What you should do:
Only some lines are wanted. Transcribe, exactly, the lines below from the line with "[all_in] in Hg2." up to and including the line with "Lemma link_scan_sub_link (p".
BEGIN Data shown
(** One more shift keeps [shr_shifted]. *)
Lemma shifted_step (M : Z) (k : Z) (mrs : shr_record) :
  0 <= M -> 0 <= k -> shr_shifted M k mrs -> shr_shifted M (k + 1) (shr_1 mrs).
Proof.
  intros HM Hk [Hm (t & Hrest & Ht0 & Ht1 & Hs)].
  destruct mrs as [m r s]. simpl in Hm, Hrest, Hs.
  assert (0 < 2 ^ k) as Hpow by (apply Z.pow_pos_nonneg; lia).
  assert (0 <= m) as Hm0 by (subst m; apply Z.div_pos; lia).
  rewrite (shr_1_nonneg m r s Hm0).
  assert (2 ^ (k + 1) = 2 * 2 ^ k) as Hp1 by (rewrite Z.pow_add_r by lia; lia).
  pose proof (Z.mod_pos_bound M (2 ^ k) Hpow) as Hb.
  pose proof (Z.div_mod M (2 ^ k) ltac:(lia)) as Hdm.
  pose proof (Z.div_mod m 2 ltac:(lia)) as Hdm2.
  pose proof (Z.mod_pos_bound m 2 ltac:(lia)) as Hb2.
  assert (M / 2 ^ (k + 1) = m / 2) as Hdiv.
  { rewrite Hp1, Z.mul_comm, <- Z.div_div by lia. rewrite <- Hm. reflexivity. }
  assert (M mod 2 ^ (k + 1) = m mod 2 * 2 ^ k + M mod 2 ^ k) as Hmod.
  { symmetry. apply (Z.mod_unique_pos _ _ (m / 2)); [nia |]. rewrite Hp1. nia. }
  split; [simpl; symmetry; exact Hdiv |].
  exists (M mod 2 ^ k). simpl.
  rewrite Hmod, Hp1.
  assert (Z.odd m = true /\ m mod 2 = 1 \/ Z.odd m = false /\ m mod 2 = 0) as Hodd.
  { rewrite Zmod_odd. destruct (Z.odd m); auto. }
  split; [destruct Hodd as [[-> ->] | [-> ->]]; lia |].
  split; [lia |]. split; [lia |].
  rewrite Hs. destruct r.
  - destruct (Z.eqb_spec (M mod 2 ^ k) 0); [lia | reflexivity].
  - destruct (Z.eqb_spec t 0), (Z.eqb_spec (M mod 2 ^ k) 0); simpl; lia || reflexivity.
Qed.

Lemma shifted_iter (M : Z) (k : nat) :
  0 <= M ->
  shr_shifted M (Z.of_nat k) (Nat.iter k shr_1 (Build_shr_record M false false)).
Proof.
  intros HM. induction k as [| k IH].
  - simpl. split; [simpl; rewrite Z.div_1_r; reflexivity |].
    exists 0. simpl. rewrite Z.mod_1_r. repeat split; lia.
  - rewrite Nat2Z.inj_succ, <- Z.add_1_r. simpl Nat.iter.
    apply shifted_step; [exact HM | lia | exact IH].
Qed.
(** * LLM-Chatbot: the request classifier, the retry policy, the request
      dispatcher and the client session manager, embedded from the
      TypeScript sources and checked against the specification.

    Server side: the route handler of [POST /api/chat]
    ([retryWithBackoff], [sanitizePrompt], [generateText], [generateImage],
    [generateSpeech], [determineResponseType], [POST]).  Client side:
    [lib/hooks/use-chat.ts] ([generateChatTitle], [createNewChat],
    [removeChat], [sendMessage]).

    The definitions come first, the properties after them. *)

From Stdlib Require Import List Bool Arith NArith ZArith Lia String Ascii.

From Stdlib Require Import Sorted Permutation.

From Equations Require Import Equations.

Import ListNotations.

Set Implicit Arguments.

(* ===================================================================== *)
(** * JavaScript strings *)
(* ===================================================================== *)

(** A JavaScript string is a sequence of UTF-16 code units. *)
Module JsString.

Definition code_unit := N.

Definition jsstring := list code_unit.
Bind Scope N_scope with code_unit.

Local Open Scope N_scope.

(** String literals of the sources are written [js "..."]. *)
Definition js (s : string) : jsstring :=
  map N_of_ascii (list_ascii_of_string s).

Definition cu_eqb (a b : code_unit) : bool := N.eqb a b.

Fixpoint str_eqb (a b : jsstring) : bool :=
  match a, b with
  | [], [] => true
  | x :: a', y :: b' => cu_eqb x y && str_eqb a' b'
  | _, _ => false
  end.

Definition in_range (lo hi c : code_unit) : bool :=
  (N.leb lo c && N.leb c hi)%bool.

Definition is_upper (c : code_unit) : bool := in_range 65 90 c.

Definition is_lower (c : code_unit) : bool := in_range 97 122 c.

Definition is_digit (c : code_unit) : bool := in_range 48 57 c.

(** [\w] without the unicode flag: [A-Za-z0-9_]. *)
Definition is_word_char (c : code_unit) : bool :=
  is_upper c || is_lower c || is_digit c || cu_eqb c 95.

(** LineTerminator: LF, CR, LS, PS.  The regular-expression dot matches
    every code unit but these. *)
Definition is_line_terminator (c : code_unit) : bool :=
  cu_eqb c 10 || cu_eqb c 13 || cu_eqb c 8232 || cu_eqb c 8233.

(** WhiteSpace and LineTerminator, the set of [\s] and of
    [String.prototype.trim]. *)
Definition is_space (c : code_unit) : bool :=
  in_range 9 13 c || cu_eqb c 32 || cu_eqb c 160 || cu_eqb c 5760
  || in_range 8192 8202 c || cu_eqb c 8232 || cu_eqb c 8233
  || cu_eqb c 8239 || cu_eqb c 8287 || cu_eqb c 12288 || cu_eqb c 65279.

(** [String.prototype.toLowerCase], one code unit at a time.  The ASCII
    capitals, the two characters outside ASCII whose lower case falls into
    ASCII (KELVIN SIGN and LATIN CAPITAL LETTER I WITH DOT ABOVE) and the
    Latin-1 capitals are mapped; every other code unit is kept, its lower
    case being a code unit outside ASCII again. *)
Definition lower_cu (c : code_unit) : list code_unit :=
  if is_upper c then [c + 32]
  else if cu_eqb c 8490 then [107]
  else if cu_eqb c 304 then [105; 775]
  else if in_range 192 222 c && negb (cu_eqb c 215) then [c + 32]
  else [c].

Definition toLowerCase (s : jsstring) : jsstring := flat_map lower_cu s.

Fixpoint dropWhile (f : code_unit -> bool) (s : jsstring) : jsstring :=
  match s with
  | [] => []
  | c :: s' => if f c then dropWhile f s' else s
  end.

(** [String.prototype.trim] *)
Definition trim (s : jsstring) : jsstring :=
  rev (dropWhile is_space (rev (dropWhile is_space s))).

(** [s.slice(0, n)] for [0 <= n] *)
Definition slice0 (n : nat) (s : jsstring) : jsstring := firstn n s.

(** [s.split(' ')]: the fields between single spaces; never empty. *)
Fixpoint split_on (sep : code_unit) (s : jsstring) : list jsstring :=
  match s with
  | [] => [[]]
  | c :: s' =>
      if cu_eqb c sep then [] :: split_on sep s'
      else match split_on sep s' with
           | [] => [[c]]
           | f :: fs => (c :: f) :: fs
           end
  end.

(** [s.startsWith(w)] *)
Fixpoint startsWith (w s : jsstring) : bool :=
  match w, s with
  | [], _ => true
  | a :: w', c :: s' => cu_eqb a c && startsWith w' s'
  | _ :: _, [] => false
  end.

(** [fields.join(sep)] *)
Fixpoint join (sep : jsstring) (fields : list jsstring) : jsstring :=
  match fields with
  | [] => []
  | [f] => f
  | f :: fs => f ++ sep ++ join sep fs
  end.

Definition is_high_surrogate (c : code_unit) : bool := in_range 55296 56319 c.

Definition is_low_surrogate (c : code_unit) : bool := in_range 56320 57343 c.

Definition is_surrogate (c : code_unit) : bool :=
  is_high_surrogate c || is_low_surrogate c.

(** The conversion of a string to a USVString, which [FormData.append]
    applies to its arguments: a surrogate pair is kept, a surrogate
    without its partner becomes U+FFFD. *)
Fixpoint toUSVString (s : jsstring) : jsstring :=
  match s with
  | [] => []
  | c :: rest =>
      match rest with
      | d :: s' =>
          if is_high_surrogate c && is_low_surrogate d
          then c :: d :: toUSVString s'
          else (if is_surrogate c then 65533 else c) :: toUSVString rest
      | [] => [if is_surrogate c then 65533 else c]
      end
  end.

(** The newlines of a form value as [multipart/form-data] encodes them:
    a CR that no LF follows and a LF that no CR precedes become CR LF. *)
Fixpoint normalize_newlines (s : jsstring) : jsstring :=
  match s with
  | [] => []
  | c :: rest =>
      if cu_eqb c 13 then
        13 :: 10 ::
          match rest with
          | d :: s' =>
              if cu_eqb d 10 then normalize_newlines s'
              else normalize_newlines rest
          | [] => []
          end
      else if cu_eqb c 10 then 13 :: 10 :: normalize_newlines rest
      else c :: normalize_newlines rest
  end.

End JsString.

Import JsString.

(* ===================================================================== *)
(** * Regular expressions *)
(* ===================================================================== *)

(** The fragment of the regular-expression syntax that the sources use,
    all under the [i] flag: a pattern is a sequence of atoms, matched by
    backtracking in the order ECMAScript prescribes. *)
Module RegExp.

Inductive atom :=
| Bol                               (* ^ *)
| Bnd                               (* \b *)
| Lit (w : jsstring)                (* literal text *)
| Alt (ws : list jsstring)          (* (w1|w2|...) *)
| AnyPlus                           (* .+ *)
| AnyPlusLazy.                      (* .+? *)

Definition pattern := list atom.

(** Canonicalize of the [i] flag without the [u] flag: a code unit
    outside ASCII never folds onto an ASCII one. *)
Definition canonicalize (c : code_unit) : code_unit :=
  if is_lower c then (c - 32)%N else c.

(** Consume the literal [w] at the head of [s]; returns the last code unit
    consumed (or [prev]) and the rest. *)
Fixpoint eat (w : jsstring) (prev : option code_unit) (s : jsstring)
  : option (option code_unit * jsstring) :=
  match w with
  | [] => Some (prev, s)
  | pc :: w' =>
      match s with
      | [] => None
      | c :: s' =>
          if cu_eqb (canonicalize c) (canonicalize pc)
          then eat w' (Some c) s' else None
      end
  end.

Definition is_word_at (c : option code_unit) : bool :=
  match c with Some c => is_word_char c | None => false end.

(** [match_at p prev s]: the length of the match of [p] at the head of
    [s], where [prev] is the code unit before the position. *)
Fixpoint match_at (p : pattern) (prev : option code_unit) (s : jsstring)
  {struct p} : option nat :=
  match p with
  | [] => Some 0
  | a :: p' =>
      match a with
      | Bol =>
          match prev with None => match_at p' prev s | Some _ => None end
      | Bnd =>
          if xorb (is_word_at prev) (is_word_at (hd_error s))
          then match_at p' prev s else None
      | Lit w =>
          match eat w prev s with
          | Some (prev', s') =>
              option_map (Nat.add (List.length w)) (match_at p' prev' s')
          | None => None
          end
      | Alt ws =>
          (fix alternatives (ws : list jsstring) : option nat :=
             match ws with
             | [] => None
             | w :: ws' =>
                 match eat w prev s with
                 | Some (prev', s') =>
                     match match_at p' prev' s' with
                     | Some n => Some (List.length w + n)
                     | None => alternatives ws'
                     end
                 | None => alternatives ws'
                 end
             end) ws
      | AnyPlus =>
          (fix greedy (s : jsstring) : option nat :=
             match s with
             | [] => None
             | c :: s' =>
                 if is_line_terminator c then None
                 else match greedy s' with
                      | Some n => Some (S n)
                      | None => option_map S (match_at p' (Some c) s')
                      end
             end) s
      | AnyPlusLazy =>
          (fix lazy (s : jsstring) : option nat :=
             match s with
             | [] => None
             | c :: s' =>
                 if is_line_terminator c then None
                 else match match_at p' (Some c) s' with
                      | Some n => Some (S n)
                      | None => option_map S (lazy s')
                      end
             end) s
      end
  end.
(** The repetition chosen is the longest after which the rest of the
    pattern matches. *)
Lemma many1_sound_longest (s : string) (r : R) :
  many1 cs s caps k = Some r ->
  exists g s' p,
    s = g ++ s' /\ g <> "" /\ all_in cs g = true /\
    k p s' caps = Some r /\
    forall g2 s2 p2, g2 <> "" -> all_in cs g2 = true -> s' = g2 ++ s2 ->
                     k p2 s2 caps = None.
Proof.
  induction s as [|c s IH]; cbn [many1]; [discriminate|].
  destruct (in_set cs c) eqn:Hc; [|discriminate].
  destruct (many1 cs s caps k) as [r0|] eqn:E.
  - intros [= <-].
    destruct (IH eq_refl) as (g & s' & p & -> & _ & Hg & Hk & Hmax).
    exists (String c g), s', p. cbn [append all_in]. rewrite Hc, Hg.
    split; [reflexivity|]. split; [discriminate|].
    split; [reflexivity|]. split; [exact Hk | exact Hmax].
  - intros Hk. exists (String c ""), s, (Some c). cbn [append all_in].
    rewrite Hc. split; [reflexivity|]. split; [discriminate|].
    split; [reflexivity|]. split; [exact Hk|].
    intros g2 s2 p2 H1 H2 H3. apply (many1_none_inv s E g2 s2 p2 H1 H2 H3).
Qed.
End Many1Longest.

Lemma closes_later_intro (s : string) :
  closes_later s = true ->
  exists g2 s2,
    g2 <> "" /\ all_in emphasis_set g2 = true /\ s = g2 ++ s2 /\
    emphasis_closes s2 = true.
Proof.
  induction s as [|c s IH]; cbn [closes_later]; [discriminate|]. intros H.
  apply andb_prop in H as [Hc H]. apply orb_prop in H as [H|H].
  - exists (String c ""), s. cbn [all_in append]. rewrite Hc.
    repeat split; [discriminate | exact H].
  - destruct (IH H) as (g2 & s2 & _ & Hg & -> & Hcl).
    exists (String c g2), s2. cbn [all_in append]. rewrite Hc, Hg.
    repeat split; [discriminate | exact Hcl].
Qed.

(** What a match of the emphasis pattern is. *)
Lemma emphasis_match_exact (prev : option ascii) (s : string)
      (caps : captures) (rest : string) :
  match_at emphasis_re prev s = Some (caps, rest) ->
  exists g t,
    s = "__" ++ g ++ "__" ++ String t rest /\
    word_before prev = false /\ g <> "" /\
    all_in emphasis_set g = true /\ in_set emphasis_end t = true /\
    closes_later ("__" ++ String t rest) = false /\
    expand emphasis_repl caps = "_" ++ g ++ "_" ++ String t "".
Proof.
  intros H.
  destruct (startswith "__" s) eqn:Hs;
    [|rewrite (emphasis_needs_underscores _ _ Hs) in H; discriminate].
  apply startswith_split in Hs as [s0 ->].
  rewrite emphasis_match_unfold in H.
  destruct (word_before prev); [discriminate|].
  apply many1_sound_longest in H
    as (g & s1 & p & -> & Hne & Hg & Hk & Hmax); [|reflexivity].
  unfold emphasis_tail in Hk.
  destruct (emphasis_closes s1) eqn:Hc; [|discriminate].
  apply emphasis_closes_split in Hc as (t & rest' & -> & Ht).
  simpl in Hk. injection Hk as <- <-.
  exists g, t. split; [reflexivity|]. split; [reflexivity|].
  split; [exact Hne|]. split; [exact Hg|]. split; [exact Ht|]. split.
  - destruct (closes_later ("__" ++ String t rest')) eqn:Hl; [|reflexivity].
    apply closes_later_intro in Hl as (g2 & s2 & H1 & H2 & H3 & H4).
    specialize (Hmax g2 s2 None H1 H2 H3). unfold emphasis_tail in Hmax.
    rewrite H4 in Hmax.
    apply emphasis_closes_split in H4 as (t2 & r2 & -> & _).
    discriminate Hmax.
  - change (String "_" (String "_" (String t rest')))
      with ("__" ++ String t rest').
    rewrite take_matched. reflexivity.
Qed.

(** A token of the emphasis pattern is matched. *)
Lemma emphasis_match_token (prev : option ascii) (g : string) (t : ascii)
      (rest : string) :
  word_before prev = false -> g <> "" -> all_in emphasis_set g = true ->
  in_set emphasis_end t = true ->
  closes_later ("__" ++ String t rest) = false ->
  exists caps,
    match_at emphasis_re prev ("__" ++ g ++ "__" ++ String t rest) =
    Some (caps, rest) /\
    expand emphasis_repl caps = "_" ++ g ++ "_" ++ String t "".
Proof.
  intros Hp Hne Hg Ht Hl.
  apply emphasis_match_complete; try assumption.
  apply closes_later_longest, Hl.
Qed.

(** What a match of the link pattern is. *)
Lemma link_match_token (prev : option ascii) (g rest : string) :
  g <> "" -> all_in link_set g = true ->
  match_at link_re prev ("(__" ++ g ++ "__)" ++ rest) =
  Some ([(1, g)]%list, rest).
Proof.
  intros Hne Hg.
  unfold match_at, link_re, seq. cbn [fold_right rmatch append].
  change (("(" =? "(")%char) with true.
  change (("_" =? "_")%char) with true. cbv iota.
  apply many1_longest; try assumption.
  - intros p. cbn [append]. change (("_" =? "_")%char) with true.
    change ((")" =? ")")%char) with true. cbv iota.
    change (String "_" (String "_" (String ")" rest))) with ("__)" ++ rest).
    rewrite take_matched. reflexivity.
  - intros g2 s2 p Hne2 Hg2 E.
    destruct g2 as [|a [|b [|c g3]]]; [congruence| | |]; cbn [append] in E.
    + injection E as <- <-. reflexivity.
    + injection E as <- <- <-. reflexivity.
    + injection E as <- <- <- E. cbn [all_in] in Hg2.
      rewrite !andb_true_iff in Hg2. destruct Hg2 as (_ & _ & Hc & _).
      discriminate Hc.
Qed.

Lemma link_match_exact (prev : option ascii) (s : string) (caps : captures)
      (rest : string) :
  match_at link_re prev s = Some (caps, rest) ->
  exists g,
    s = "(__" ++ g ++ "__)" ++ rest /\ g <> "" /\
    all_in link_set g = true /\ caps = [(1, g)]%list.
Proof.
  intros H. destruct (link_match_sound _ _ _ _ H) as (g & -> & Hne & Hg & _).
  exists g. rewrite (link_match_token prev g rest Hne Hg) in H.
  injection H as <-. repeat split; assumption.
Qed.

Lemma link_scan_sub_link (p : option ascii) (s : string) :
  sub_scan link_re link_repl 0 p s = sub_link s.
Proof. apply link_scan_prev. Qed.

(** The link substitution at a token. *)
Lemma link_scan_token (p : option ascii) (g v : string) :
  g <> "" -> all_in link_set g = true ->
  sub_scan link_re link_repl 0 p ("(__" ++ g ++ "__)" ++ v) =
  "(_" ++ g ++ "_)" ++ sub_link v.
Proof.
  intros Hne Hg. rewrite link_scan_sub_link.
  apply (sub_link_rewrites_token_aux "" g v eq_refl Hne Hg).
Qed.
(** * GMRES on the Arnoldi process: a shallow embedding of the notebooks

    The development follows the Python of [GMRES_torch.ipynb]
    ([arnoldi_one_iter], [back_substitution], [precon_GMRES_restarted],
    [discretise_poisson]), of the Arnoldi notebooks ([arnoldi_one_iter],
    [arnoldi], [compute_krylov_basis], [assert_matrices_equal_with_threshold])
    and of [GMRES_BASIC.ipynb] ([GMRES]).

    Scalars are kept behind the interface [Scalar]: the control flow of the
    solvers only needs the arithmetic operations, the square root, the
    absolute value and the two comparisons the code performs.  Everything
    that is structural (which exception is raised, how long the residual
    trace is, what a restart changes) is proved for every implementation of
    that interface, IEEE arithmetic with its NaN and infinities included.
    The statements that are about exact values are proved at the instance
    [R_scalar], the real numbers; the instance [IEEE.float_scalar], binary64
    arithmetic, runs the same definitions on machine numbers.

    The libraries raise when the operands of [@], [+], [-] or [dot] do not
    conform; the operations below are total instead (they stop at the end
    of the shorter operand), and nothing is claimed about what a call with
    ill-shaped operands raises.  [r0.float()] and the [clone()] calls only
    change the representation of a value and are left out. *)

From Stdlib Require Import ZArith Reals Lra Lia String.
From Stdlib Require Floats DecimalString.
From stdpp Require Import base list.

#[local] Open Scope nat_scope.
END Data shown
Written answer:
    + injection E as <- <- <- E. cbn [all_in] in Hg2.
      rewrite !andb_true_iff in Hg2. destruct Hg2 as (_ & _ & Hc & _).
      discriminate Hc.
Qed.

Lemma link_match_exact (prev : option ascii) (s : string) (caps : captures)
      (rest : string) :
  match_at link_re prev s = Some (caps, rest) ->
  exists g,
    s = "(__" ++ g ++ "__)" ++ rest /\ g <> "" /\
    all_in link_set g = true /\ caps = [(1, g)]%list.
Proof.
  intros H. destruct (link_match_sound _ _ _ _ H) as (g & -> & Hne & Hg & _).
  exists g. rewrite (link_match_token prev g rest Hne Hg) in H.
  injection H as <-. repeat split; assumption.
Qed.

Lemma link_scan_sub_link (p : option ascii) (s : string) :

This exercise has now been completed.